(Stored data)
- - -

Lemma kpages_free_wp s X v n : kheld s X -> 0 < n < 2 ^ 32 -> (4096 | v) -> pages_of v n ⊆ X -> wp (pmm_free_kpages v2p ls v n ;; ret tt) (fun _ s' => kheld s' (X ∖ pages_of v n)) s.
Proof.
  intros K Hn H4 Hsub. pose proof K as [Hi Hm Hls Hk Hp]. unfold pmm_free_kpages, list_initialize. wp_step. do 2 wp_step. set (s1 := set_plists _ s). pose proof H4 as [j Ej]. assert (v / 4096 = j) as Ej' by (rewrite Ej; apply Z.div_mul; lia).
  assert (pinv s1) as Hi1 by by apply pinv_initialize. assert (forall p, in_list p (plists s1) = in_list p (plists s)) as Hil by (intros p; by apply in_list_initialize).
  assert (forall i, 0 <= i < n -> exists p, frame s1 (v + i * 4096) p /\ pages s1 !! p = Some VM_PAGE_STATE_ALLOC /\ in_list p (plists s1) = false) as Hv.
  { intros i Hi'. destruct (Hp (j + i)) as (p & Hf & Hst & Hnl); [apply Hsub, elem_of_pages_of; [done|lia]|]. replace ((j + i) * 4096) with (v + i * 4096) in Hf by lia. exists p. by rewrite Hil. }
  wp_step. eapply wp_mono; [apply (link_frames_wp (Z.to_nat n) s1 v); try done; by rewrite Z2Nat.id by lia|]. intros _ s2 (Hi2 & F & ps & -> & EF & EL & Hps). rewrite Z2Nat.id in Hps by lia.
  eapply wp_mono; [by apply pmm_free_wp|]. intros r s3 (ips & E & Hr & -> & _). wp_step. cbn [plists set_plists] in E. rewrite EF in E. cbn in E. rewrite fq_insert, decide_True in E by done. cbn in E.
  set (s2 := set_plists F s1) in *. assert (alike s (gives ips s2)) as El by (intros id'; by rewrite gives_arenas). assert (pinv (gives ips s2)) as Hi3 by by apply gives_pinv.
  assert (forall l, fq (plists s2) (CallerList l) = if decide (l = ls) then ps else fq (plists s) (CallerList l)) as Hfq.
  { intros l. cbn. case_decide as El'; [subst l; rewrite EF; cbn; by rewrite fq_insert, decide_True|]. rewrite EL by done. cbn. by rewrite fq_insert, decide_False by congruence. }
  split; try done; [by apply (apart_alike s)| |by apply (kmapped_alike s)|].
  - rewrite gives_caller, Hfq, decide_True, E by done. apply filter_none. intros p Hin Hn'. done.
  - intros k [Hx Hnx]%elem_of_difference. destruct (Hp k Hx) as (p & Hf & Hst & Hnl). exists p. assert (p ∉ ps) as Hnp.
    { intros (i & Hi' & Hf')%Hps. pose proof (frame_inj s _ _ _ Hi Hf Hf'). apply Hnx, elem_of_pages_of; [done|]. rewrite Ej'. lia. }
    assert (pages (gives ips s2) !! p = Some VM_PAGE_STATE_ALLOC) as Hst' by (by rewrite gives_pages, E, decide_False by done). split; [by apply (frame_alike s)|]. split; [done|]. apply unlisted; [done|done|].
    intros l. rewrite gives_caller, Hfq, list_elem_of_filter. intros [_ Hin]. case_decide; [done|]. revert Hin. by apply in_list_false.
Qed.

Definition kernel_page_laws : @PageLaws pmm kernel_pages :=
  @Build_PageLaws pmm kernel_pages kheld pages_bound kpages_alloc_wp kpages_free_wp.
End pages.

- - -

**Task goal**: Give the data again, exactly as it appears above.

**Response to this task**:
Lemma kpages_free_wp s X v n : kheld s X -> 0 < n < 2 ^ 32 -> (4096 | v) -> pages_of v n ⊆ X -> wp (pmm_free_kpages v2p ls v n ;; ret tt) (fun _ s' => kheld s' (X ∖ pages_of v n)) s.
Proof.
  intros K Hn H4 Hsub. pose proof K as [Hi Hm Hls Hk Hp]. unfold pmm_free_kpages, list_initialize. wp_step. do 2 wp_step. set (s1 := set_plists _ s). pose proof H4 as [j Ej]. assert (v / 4096 = j) as Ej' by (rewrite Ej; apply Z.div_mul; lia).
  assert (pinv s1) as Hi1 by by apply pinv_initialize. assert (forall p, in_list p (plists s1) = in_list p (plists s)) as Hil by (intros p; by apply in_list_initialize).
  assert (forall i, 0 <= i < n -> exists p, frame s1 (v + i * 4096) p /\ pages s1 !! p = Some VM_PAGE_STATE_ALLOC /\ in_list p (plists s1) = false) as Hv.
  { intros i Hi'. destruct (Hp (j + i)) as (p & Hf & Hst & Hnl); [apply Hsub, elem_of_pages_of; [done|lia]|]. replace ((j + i) * 4096) with (v + i * 4096) in Hf by lia. exists p. by rewrite Hil. }
  wp_step. eapply wp_mono; [apply (link_frames_wp (Z.to_nat n) s1 v); try done; by rewrite Z2Nat.id by lia|]. intros _ s2 (Hi2 & F & ps & -> & EF & EL & Hps). rewrite Z2Nat.id in Hps by lia.
  eapply wp_mono; [by apply pmm_free_wp|]. intros r s3 (ips & E & Hr & -> & _). wp_step. cbn [plists set_plists] in E. rewrite EF in E. cbn in E. rewrite fq_insert, decide_True in E by done. cbn in E.
  set (s2 := set_plists F s1) in *. assert (alike s (gives ips s2)) as El by (intros id'; by rewrite gives_arenas). assert (pinv (gives ips s2)) as Hi3 by by apply gives_pinv.
  assert (forall l, fq (plists s2) (CallerList l) = if decide (l = ls) then ps else fq (plists s) (CallerList l)) as Hfq.
  { intros l. cbn. case_decide as El'; [subst l; rewrite EF; cbn; by rewrite fq_insert, decide_True|]. rewrite EL by done. cbn. by rewrite fq_insert, decide_False by congruence. }
  split; try done; [by apply (apart_alike s)| |by apply (kmapped_alike s)|].
  - rewrite gives_caller, Hfq, decide_True, E by done. apply filter_none. intros p Hin Hn'. done.
  - intros k [Hx Hnx]%elem_of_difference. destruct (Hp k Hx) as (p & Hf & Hst & Hnl). exists p. assert (p ∉ ps) as Hnp.
    { intros (i & Hi' & Hf')%Hps. pose proof (frame_inj s _ _ _ Hi Hf Hf'). apply Hnx, elem_of_pages_of; [done|]. rewrite Ej'. lia. }
    assert (pages (gives ips s2) !! p = Some VM_PAGE_STATE_ALLOC) as Hst' by (by rewrite gives_pages, E, decide_False by done). split; [by apply (frame_alike s)|]. split; [done|]. apply unlisted; [done|done|].
    intros l. rewrite gives_caller, Hfq, list_elem_of_filter. intros [_ Hin]. case_decide; [done|]. revert Hin. by apply in_list_false.
Qed.

Definition kernel_page_laws : @PageLaws pmm kernel_pages :=
  @Build_PageLaws pmm kernel_pages kheld pages_bound kpages_alloc_wp kpages_free_wp.
End pages.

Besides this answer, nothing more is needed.